Problem to work on> Return, in their exact form, the lines that lie between the start of the data below and the line containing "hand are parameters. *)", with both ends included.

Recorded information>

(** * Session-key normalisation, legacy state migration and session
      initialisation of openclaw

    A shallow embedding of [src/infra/state-migrations.ts]:
      - the key normaliser, the sessions merge and the auto-migration gate
        (lines 59-488), and
      - the session module that the sources carry in the same file
        (lines 541-891): the session forker and [initSessionState],
    and of the Zalo Personal monitor of [src/unnamed/part_000]
    ([isSenderAllowed], the line buffer of [startZcaListener] and
    [deliverZalouserReply]), together with the properties stated about
    them.

    Conventions.  JavaScript strings are modelled by [string]; session keys
    are ASCII, and on ASCII the string primitives below agree with the
    ECMAScript ones.  Plain objects used as dictionaries are finite maps of
    their own properties ([gmap string _]); reading and assigning by key
    ([jsget], [jsset]) take the members inherited from [Object.prototype]
    into account; where the source iterates over [Object.entries] the
    object is given as the list of its entries in iteration order.
    Functions imported from modules that are not part of the sources at
    hand are parameters. *)

From Stdlib Require Import ZArith Ascii String DecimalString List Bool Lia.
From stdpp Require Import base option gmap strings list fin_maps.

Local Open Scope string_scope.
Local Open Scope Z_scope.
Set Warnings "-register-all".

(* ===================================================================== *)
(** ** ECMAScript string primitives *)
(* ===================================================================== *)

Module JsString.

(** WhiteSpace and LineTerminator code points of ECMAScript in the ASCII
    range: TAB, LF, VT, FF, CR, SP. *)
Definition isWhiteSpace (c : ascii) : bool :=
  let n := nat_of_ascii c in
  ((9 <=? n)%nat && (n <=? 13)%nat) || (n =? 32)%nat.

(** [String.prototype.trimStart] *)
Fixpoint trimStart (s : string) : string :=
  match s with
  | EmptyString => EmptyString
  | String c s' => if isWhiteSpace c then trimStart s' else s
  end.

(** [String.prototype.trimEnd] *)
Fixpoint trimEnd (s : string) : string :=
  match s with
  | EmptyString => EmptyString
  | String c s' =>
      match trimEnd s' with
      | EmptyString => if isWhiteSpace c then EmptyString else String c EmptyString
      | t => String c t
      end
  end.

(** [String.prototype.trim] *)
Definition trim (s : string) : string := trimEnd (trimStart s).

(** [s.startsWith(p)] *)
Fixpoint startsWith (s p : string) {struct p} : bool :=
  match p, s with
  | EmptyString, _ => true
  | String _ _, EmptyString => false
  | String a p', String b s' => if Ascii.eqb a b then startsWith s' p' else false
  end.

(** [s.includes(sub)] *)
Fixpoint includes (s sub : string) : bool :=
  if startsWith s sub then true
  else match s with
       | EmptyString => false
       | String _ s' => includes s' sub
       end.

Definition lowerChar (c : ascii) : ascii :=
  let n := nat_of_ascii c in
  if ((65 <=? n)%nat && (n <=? 90)%nat)%bool then ascii_of_nat (n + 32) else c.

(** [String.prototype.toLowerCase] *)
Fixpoint toLowerCase (s : string) : string :=
  match s with
  | EmptyString => EmptyString
  | String c s' => String (lowerChar c) (toLowerCase s')
  end.

(** [s.slice(n)] for [0 <= n] *)
Fixpoint slice (s : string) (n : nat) : string :=
  match n, s with
  | O, _ => s
  | S _, EmptyString => EmptyString
  | S n', String _ s' => slice s' n'
  end.

(** [s.replace(/^p/i, "")] for a literal lower-case ASCII pattern [p]. *)
Definition stripPrefixIgnoreCase (s p : string) : string :=
  if startsWith (toLowerCase s) p then slice s (String.length p) else s.

(** JavaScript truthiness of a string: [!s] is [true] exactly for [""]. *)
Definition nonEmpty (s : string) : bool :=
  match s with EmptyString => false | String _ _ => true end.

End JsString.

Import JsString.

(* ===================================================================== *)
(** ** Key normaliser ([src/infra/state-migrations.ts]) *)
(* ===================================================================== *)

(** [isSurfaceGroupKey] *)
Definition isSurfaceGroupKey (key : string) : bool :=
  includes key ":group:" || includes key ":channel:".

(** [isLegacyGroupKey] *)
Definition isLegacyGroupKey (key : string) : bool :=
  let trimmed := trim key in
  if negb (nonEmpty trimmed) then false
  else if startsWith trimmed "group:" then true
  else
    let lower := toLowerCase trimmed in
    if negb (includes lower "@g.us") then false
    else if negb (includes trimmed ":") then true
    else if startsWith lower "whatsapp:" && negb (includes trimmed ":group:") then true
    else false.

Section Normalizer.

(** [normalizeAgentId] lives in [src/routing/session-key.ts]; the normaliser
    only splices its result into the rewritten key. *)
Variable normalizeAgentId : string -> string.

(** [normalizeSessionKeyForAgent] *)
Definition normalizeSessionKeyForAgent (key agentId : string) : string :=
  let raw := trim key in
  let surfaceOrRaw :=
    if isSurfaceGroupKey raw then "agent:" ++ normalizeAgentId agentId ++ ":" ++ raw
    else raw in
  if negb (nonEmpty raw) then raw
  else if startsWith raw "agent:" then raw
  else if startsWith (toLowerCase raw) "subagent:" then
    let rest := slice raw (String.length "subagent:") in
    "agent:" ++ normalizeAgentId agentId ++ ":subagent:" ++ rest
  else if startsWith raw "group:" then
    let id := trim (slice raw (String.length "group:")) in
    if negb (nonEmpty id) then raw
    else
      let channel := if includes (toLowerCase id) "@g.us" then "whatsapp" else "unknown" in
      "agent:" ++ normalizeAgentId agentId ++ ":" ++ channel ++ ":group:" ++ id
  else if negb (includes raw ":") && includes (toLowerCase raw) "@g.us" then
    "agent:" ++ normalizeAgentId agentId ++ ":whatsapp:group:" ++ raw
  else if startsWith (toLowerCase raw) "whatsapp:" && includes (toLowerCase raw) "@g.us" then
    let remainder := trim (slice raw (String.length "whatsapp:")) in
    let cleaned := trim (stripPrefixIgnoreCase remainder "group:") in
    if nonEmpty cleaned && negb (isSurfaceGroupKey raw) then
      "agent:" ++ normalizeAgentId agentId ++ ":whatsapp:group:" ++ cleaned
    else surfaceOrRaw
  else surfaceOrRaw.

End Normalizer.

(** The rule of section 4.1 of the specification that a key falls under,
    read off the branches of [normalizeSessionKeyForAgent]. *)
Inductive KeyRule :=
  | RuleBlank          (* nothing left after trimming *)
  | RuleAgent          (* rule 1 *)
  | RuleSubagent       (* rule 2 *)
  | RuleGroup          (* rule 3 *)
  | RuleGroupNoId      (* "group:" followed by nothing: left alone *)
  | RuleBareGroupId    (* rule 4 *)
  | RuleWhatsApp       (* rule 5 *)
  | RuleSurface        (* rule 6 *)
  | RuleOther.         (* rule 7 *)

Definition keyRule (key : string) : KeyRule :=
  let raw := trim key in
  let surfaceOrOther := if isSurfaceGroupKey raw then RuleSurface else RuleOther in
  if negb (nonEmpty raw) then RuleBlank
  else if startsWith raw "agent:" then RuleAgent
  else if startsWith (toLowerCase raw) "subagent:" then RuleSubagent
  else if startsWith raw "group:" then
    if negb (nonEmpty (trim (slice raw (String.length "group:")))) then RuleGroupNoId
    else RuleGroup
  else if negb (includes raw ":") && includes (toLowerCase raw) "@g.us" then RuleBareGroupId
  else if startsWith (toLowerCase raw) "whatsapp:" && includes (toLowerCase raw) "@g.us" then
    let remainder := trim (slice raw (String.length "whatsapp:")) in
    let cleaned := trim (stripPrefixIgnoreCase remainder "group:") in
    if nonEmpty cleaned && negb (isSurfaceGroupKey raw) then RuleWhatsApp
    else surfaceOrOther
  else surfaceOrOther.

(** Rules 2 to 6 rewrite the key; the others leave it alone. *)
Definition isRewriteRule (r : KeyRule) : bool :=
  match r with
  | RuleSubagent | RuleGroup | RuleBareGroupId | RuleWhatsApp | RuleSurface => true
  | RuleBlank | RuleAgent | RuleGroupNoId | RuleOther => false
  end.

(* ===================================================================== *)
(** ** JavaScript values as read from a JSON5 session store *)
(* ===================================================================== *)

(** Numbers: the finite values are taken as integers (timestamps are
    milliseconds since the epoch); the three non-finite values of JSON5 are
    kept apart since [Number.isFinite] and [>] treat them specially. *)
Inductive num :=
  | NaN
  | NegInfinity
  | Finite (z : Z)
  | Infinity.

Inductive value :=
  | Undefined
  | Null
  | Bool (b : bool)
  | Num (n : num)
  | Str (s : string)
  | Arr (items : list value)
  | Obj (props : gmap string value).

(** [a > b] on numbers *)
Definition num_gt (a b : num) : bool :=
  match a, b with
  | NaN, _ | _, NaN => false
  | NegInfinity, _ => false
  | Finite _, NegInfinity => true
  | Finite x, Finite y => y <? x
  | Finite _, Infinity => false
  | Infinity, Infinity => false
  | Infinity, _ => true
  end.

(** [Number.isFinite] on numbers *)
Definition num_isFinite (n : num) : bool :=
  match n with Finite _ => true | _ => false end.

(** [a <= b] on numbers *)
Definition num_le (a b : num) : bool :=
  match a, b with
  | NaN, _ | _, NaN => false
  | NegInfinity, _ => true
  | _, Infinity => true
  | Finite x, Finite y => x <=? y
  | Finite _, NegInfinity => false
  | Infinity, _ => false
  end.

(** [Math.max(a, b)] *)
Definition num_max (a b : num) : num :=
  match a, b with
  | NaN, _ | _, NaN => NaN
  | Infinity, _ | _, Infinity => Infinity
  | NegInfinity, x | x, NegInfinity => x
  | Finite x, Finite y => Finite (Z.max x y)
  end.

(** [a * b] on numbers *)
Definition num_mul (a b : num) : num :=
  match a, b with
  | NaN, _ | _, NaN => NaN
  | Finite x, Finite y => Finite (x * y)
  | Finite x, Infinity | Infinity, Finite x =>
      if x =? 0 then NaN else if 0 <? x then Infinity else NegInfinity
  | Finite x, NegInfinity | NegInfinity, Finite x =>
      if x =? 0 then NaN else if 0 <? x then NegInfinity else Infinity
  | Infinity, Infinity | NegInfinity, NegInfinity => Infinity
  | Infinity, NegInfinity | NegInfinity, Infinity => NegInfinity
  end.

(** [!!v] *)
Definition truthy (v : value) : bool :=
  match v with
  | Undefined | Null => false
  | Bool b => b
  | Num NaN | Num (Finite 0) => false
  | Num _ => true
  | Str s => nonEmpty s
  | Arr _ | Obj _ => true
  end.

(** [typeof v === "object"] *)
Definition typeofIsObject (v : value) : bool :=
  match v with Null | Arr _ | Obj _ => true | _ => false end.

Inductive outcome (A : Type) :=
  | Returned (a : A)
  | Thrown.
Arguments Returned {A} a.
Arguments Thrown {A}.

(** [v.name] for a property name that no primitive wrapper or array
    defines (here: sessionId, updatedAt). Reading a property of [null] or
    [undefined] raises a TypeError. *)
Definition getProp (v : value) (name : string) : outcome value :=
  match v with
  | Undefined | Null => Thrown
  | Obj props => Returned (default Undefined (props !! name))
  | _ => Returned Undefined
  end.

(** [v?.name] *)
Definition getPropOpt (v : value) (name : string) : value :=
  match getProp v name with Returned x => x | Thrown => Undefined end.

Response area>
(** * Session-key normalisation, legacy state migration and session
      initialisation of openclaw

    A shallow embedding of [src/infra/state-migrations.ts]:
      - the key normaliser, the sessions merge and the auto-migration gate
        (lines 59-488), and
      - the session module that the sources carry in the same file
        (lines 541-891): the session forker and [initSessionState],
    and of the Zalo Personal monitor of [src/unnamed/part_000]
    ([isSenderAllowed], the line buffer of [startZcaListener] and
    [deliverZalouserReply]), together with the properties stated about
    them.

    Conventions.  JavaScript strings are modelled by [string]; session keys
    are ASCII, and on ASCII the string primitives below agree with the
    ECMAScript ones.  Plain objects used as dictionaries are finite maps of
    their own properties ([gmap string _]); reading and assigning by key
    ([jsget], [jsset]) take the members inherited from [Object.prototype]
    into account; where the source iterates over [Object.entries] the
    object is given as the list of its entries in iteration order.
    Functions imported from modules that are not part of the sources at
    hand are parameters. *)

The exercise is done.